(* ===== verification/Init.v ===== *)
(** Start of the system (los_init.c). *)

From S2P Require Import Prelude DList Kernel Tick SortLink Mem Pmcu Sched Event Sem Mux Task Membox.
From S2P Require Import Queue TickFreq Pool.

Section Init.
  Context `{Config} `{Malloc} `{Symbols}.

(** [LOS_KernelInit] with the address of the array [g_memStart] for the system heap. *)
Definition LOS_KernelInit (g_memStart : Z) : K Z :=
  ret ← OsMemSystemInit g_memStart;
  if negb (ret =? LOS_OK) then mret ret else
  ret ← OsTickTimerInit;
  if negb (ret =? LOS_OK) then mret ret else
  ret ← OsTaskInit;
  if negb (ret =? LOS_OK) then mret ret else
  ret ← OsSemInit;
  if negb (ret =? LOS_OK) then mret ret else
  ret ← OsMuxInit;
  if negb (ret =? LOS_OK) then mret ret else
  ret ← OsQueueInit;
  if negb (ret =? LOS_OK) then mret ret else
  OsIdleTaskCreate.

Definition LOS_Start (swtmrReset : Z → K unit) : K Z := ArchStartSchedule swtmrReset.

End Init.
(* ===== verification/PropsMbox.v ===== *)
(** The theorems about the fixed-size memory pools, each with a run of the model it applies
    to. *)

From S2P Require Import Prelude DList Kernel Tick SortLink Mem Pmcu Sched SchedInv SchedOps SchedDelay.
From S2P Require Import SchedSwitch SchedTop Event Sem Mux Task Membox Queue TickFreq Init Demo Bytes.
From S2P Require Import Mbox.

(** ** A pool of four blocks *)

Definition demo_area : kstate := run_from demo (LOS_MemAlloc 80).
Definition demo_pool : Z := 8 * ((bump_next (malloced demo) + 8) / 8).
Definition demo_pool_fresh : kstate := run_from demo_area (LOS_MemboxInit demo_pool 80 10).
Definition demo_pool_used : kstate := run_from demo_pool_fresh (LOS_MemboxAlloc demo_pool).

(** C32: [LOS_MemboxInit] divides the memory behind the header of the pool into as many aligned
    blocks as fit, all of them free, and refuses memory in which none fits. *)
Theorem LOS_MemboxInit_correct `{Config} s pool poolSize blkSize :
  let size := LOS_MEMBOX_ALIGNED (blkSize + OS_MEMBOX_NODE_HEAD_SIZE) in
  let num := (poolSize - sizeof_LOS_MEMBOX_INFO) / size in
  0 < pool → sizeof_LOS_MEMBOX_INFO ≤ poolSize → pool + poolSize < 2 ^ 32 →
  mapped (ram s) pool (Z.to_nat poolSize) → 0 < blkSize < 2 ^ 32 - 8 →
  blkSize + OS_MEMBOX_NODE_HEAD_SIZE ≤ size < blkSize + OS_MEMBOX_NODE_HEAD_SIZE + 4 ∧ size mod 4 = 0 ∧
  wp (LOS_MemboxInit pool poolSize blkSize) (fun ret s' => ∃ m', s' = with_ram s 1 m' ∧
    if decide (num = 0) then ret = LOS_NOK
    else ret = LOS_OK ∧ pool_rep m' pool size num (seqZ 0 num) []) s.
Proof.
  intros size num H1 H2 H3 H4 H5. destruct (aligned_size (blkSize + OS_MEMBOX_NODE_HEAD_SIZE)) as [Ha Hs].
  { unfold OS_MEMBOX_NODE_HEAD_SIZE. lia. }
  split; [exact Hs|]. split; [unfold size; rewrite Ha, Z.mul_comm; apply Z_mod_mult|].
  by apply wp_LOS_MemboxInit.
Qed.

Lemma LOS_MemboxInit_correct_witness :
  14 ≤ LOS_MEMBOX_ALIGNED 14 < 18 ∧ LOS_MEMBOX_ALIGNED 14 mod 4 = 0 ∧
  wp (LOS_MemboxInit demo_pool 80 10) (fun ret s' => ∃ m', s' = with_ram demo_area 1 m' ∧
    if decide ((80 - 16) / LOS_MEMBOX_ALIGNED 14 = 0) then ret = LOS_NOK
    else ret = LOS_OK ∧ pool_rep m' demo_pool (LOS_MEMBOX_ALIGNED 14) ((80 - 16) / LOS_MEMBOX_ALIGNED 14)
           (seqZ 0 ((80 - 16) / LOS_MEMBOX_ALIGNED 14)) []) demo_area.
Proof. apply (LOS_MemboxInit_correct demo_area demo_pool 80 10); by_eval. Defined.

(** ** The states of the pool *)

Lemma demo_pool_fresh_rep : pool_rep (ram demo_pool_fresh) demo_pool 16 4 [0; 1; 2; 3] [].
Proof.
  assert (wp (LOS_MemboxInit demo_pool 80 10)
    (fun _ s' => pool_rep (ram s') demo_pool 16 4 [0; 1; 2; 3] []) demo_area) as Hw.
  { eapply wp_mono; [apply wp_LOS_MemboxInit; by_eval|]. by intros ret s' (m' & -> & _ & HR). }
  by apply run_from_wp in Hw as [_ Hw].
Qed.

Lemma demo_pool_used_rep : pool_rep (ram demo_pool_used) demo_pool 16 4 [1; 2; 3] [0].
Proof.
  pose proof demo_pool_fresh_rep as HR'.
  assert (wp (LOS_MemboxAlloc demo_pool) (fun _ s' => pool_rep (ram s') demo_pool 16 4 [1; 2; 3] [0])
    demo_pool_fresh) as Hw.
  { eapply wp_mono; [apply (wp_LOS_MemboxAlloc _ _ _ _ _ _ HR' 2 (demo_tcb demo_pool_fresh 2));
      by_eval|].
    by intros box s' (m2 & -> & _ & HR2). }
  by apply run_from_wp in Hw as [_ Hw].
Qed.

(** C33: [LOS_MemboxAlloc] hands out a block that was free, disjoint from all blocks in use, and
    returns NULL without a change exactly when no block is free. *)
Theorem LOS_MemboxAlloc_correct `{Config} s pool size num free used r rc :
  pool_rep (ram s) pool size num free used →
  runTask s = Some r → g_taskCBArray s !! r = Some rc →
  0 ≤ taskID rc ≤ LOSCFG_BASE_CORE_TSK_LIMIT + 1 → taskID rc < 256 →
  wp (LOS_MemboxAlloc pool) (fun box s' => ∃ m', s' = with_ram s 1 m' ∧
    match free with
    | [] => box = 0 ∧ m' = ram s
    | k :: rest =>
        box = blk pool size k + OS_MEMBOX_NODE_HEAD_SIZE ∧
        Forall (fun j => box + size ≤ blk pool size j + OS_MEMBOX_NODE_HEAD_SIZE ∨
                         blk pool size j + OS_MEMBOX_NODE_HEAD_SIZE + size ≤ box) used ∧
        pool_rep m' pool size num rest (k :: used)
    end) s.
Proof.
  intros HR Hr Er Hid Hid2. eapply wp_mono; [by eapply wp_LOS_MemboxAlloc|].
  intros box s' (m' & -> & Hp). exists m'. split; [done|]. destruct free as [|k rest]; [done|].
  destruct Hp as [-> HR']. split; [done|]. split; [|done]. apply Forall_forall. intros j Hj.
  destruct (rep_blocks _ _ _ _ _ _ HR) as [Hnd _].
  destruct (blk_apart _ _ _ _ (prep_ok HR) k j); [|lia..].
  intros ->. simpl in Hnd. apply NoDup_cons in Hnd as [Hni _]. set_solver.
Qed.

Lemma LOS_MemboxAlloc_correct_witness :
  wp (LOS_MemboxAlloc demo_pool) (fun box s' => ∃ m', s' = with_ram demo_pool_used 1 m' ∧
    box = blk demo_pool 16 1 + OS_MEMBOX_NODE_HEAD_SIZE ∧
    Forall (fun j => box + 16 ≤ blk demo_pool 16 j + OS_MEMBOX_NODE_HEAD_SIZE ∨
                     blk demo_pool 16 j + OS_MEMBOX_NODE_HEAD_SIZE + 16 ≤ box) [0] ∧
    pool_rep m' demo_pool 16 4 [2; 3] [1; 0]) demo_pool_used.
Proof.
  apply (LOS_MemboxAlloc_correct demo_pool_used demo_pool 16 4 [1; 2; 3] [0] 2
    (demo_tcb demo_pool_used 2) demo_pool_used_rep); by_eval.
Defined.

(** C34: [LOS_MemboxFree] takes back exactly the blocks in use: such a block becomes the first of
    the free list; a block freed twice, an address inside a block or one outside the pool is
    refused and nothing changes.  The pool has to lie below the magic numbers. *)
Theorem LOS_MemboxFree_correct `{Config} s pool size num free used box :
  pool_rep (ram s) pool size num free used →
  0 < box < 2 ^ 32 → pool + 16 + num * size ≤ OS_MEMBOX_MAGIC →
  wp (LOS_MemboxFree pool box) (fun r s' => ∃ m', s' = with_ram s 1 m' ∧
    ((∃ k l1 l2, used = l1 ++ k :: l2 ∧ box = blk pool size k + OS_MEMBOX_NODE_HEAD_SIZE ∧
        r = LOS_OK ∧ pool_rep m' pool size num (k :: free) (l1 ++ l2)) ∨
     ((∀ k, k ∈ used → box ≠ blk pool size k + OS_MEMBOX_NODE_HEAD_SIZE) ∧
        r = LOS_NOK ∧ m' = ram s))) s.
Proof. intros HR. by apply wp_LOS_MemboxFree. Qed.

Lemma LOS_MemboxFree_correct_witness :
  wp (LOS_MemboxFree demo_pool (demo_pool + 20)) (fun r s' => ∃ m', s' = with_ram demo_pool_used 1 m' ∧
    ((∃ k l1 l2, [0] = l1 ++ k :: l2 ∧ demo_pool + 20 = blk demo_pool 16 k + OS_MEMBOX_NODE_HEAD_SIZE ∧
        r = LOS_OK ∧ pool_rep m' demo_pool 16 4 (k :: [1; 2; 3]) (l1 ++ l2)) ∨
     ((∀ k, k ∈ [0] → demo_pool + 20 ≠ blk demo_pool 16 k + OS_MEMBOX_NODE_HEAD_SIZE) ∧
        r = LOS_NOK ∧ m' = ram demo_pool_used))) demo_pool_used.
Proof.
  apply (LOS_MemboxFree_correct demo_pool_used demo_pool 16 4 [1; 2; 3] [0] (demo_pool + 20)
    demo_pool_used_rep); by_eval.
Defined.

(** A block size in the last words of the address range overflows when the header of a
    block is added and the result is aligned: [LOS_MemboxInit] then divides by zero. *)
Theorem LOS_MemboxInit_overflow `{Config} s pool poolSize blkSize :
  0 < pool → sizeof_LOS_MEMBOX_INFO ≤ poolSize → mapped (ram s) pool 4 →
  2 ^ 32 - 7 ≤ blkSize ≤ 2 ^ 32 - 4 →
  LOS_MemboxInit pool poolSize blkSize s = Fault DivByZero.
Proof.
  intros Had Hps Hm Hb. unfold LOS_MemboxInit.
  destruct (Z.eqb_spec pool 0); [lia|]. destruct (Z.eqb_spec blkSize 0); [lia|].
  destruct (Z.ltb_spec poolSize sizeof_LOS_MEMBOX_INFO); [lia|].
  assert (LOS_MEMBOX_ALIGNED (u32 (blkSize + OS_MEMBOX_NODE_HEAD_SIZE)) = 0) as ->.
  { unfold OS_MEMBOX_NODE_HEAD_SIZE.
    assert (blkSize = 2 ^ 32 - 7 ∨ blkSize = 2 ^ 32 - 6 ∨ blkSize = 2 ^ 32 - 5 ∨ blkSize = 2 ^ 32 - 4)
      as [-> | [-> | [-> | ->]]] by lia; reflexivity. }
  apply bind_fault, with_ram_lock, bind_fault, wpr_store; [exact Hm|]. reflexivity.
Qed.

Lemma LOS_MemboxInit_overflow_witness :
  LOS_MemboxInit demo_pool 80 (2 ^ 32 - 4) demo_area = Fault DivByZero.
Proof. apply (LOS_MemboxInit_overflow demo_area demo_pool 80 (2 ^ 32 - 4)); by_eval. Defined.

The task
Above this instruction are the records; retype exactly the lines from the one containing "match free with" up to and including the one containing "Forall (fun j => box + size".

Written answer
    match free with
    | [] => box = 0 ∧ m' = ram s
    | k :: rest =>
        box = blk pool size k + OS_MEMBOX_NODE_HEAD_SIZE ∧
        Forall (fun j => box + size ≤ blk pool size j + OS_MEMBOX_NODE_HEAD_SIZE ∨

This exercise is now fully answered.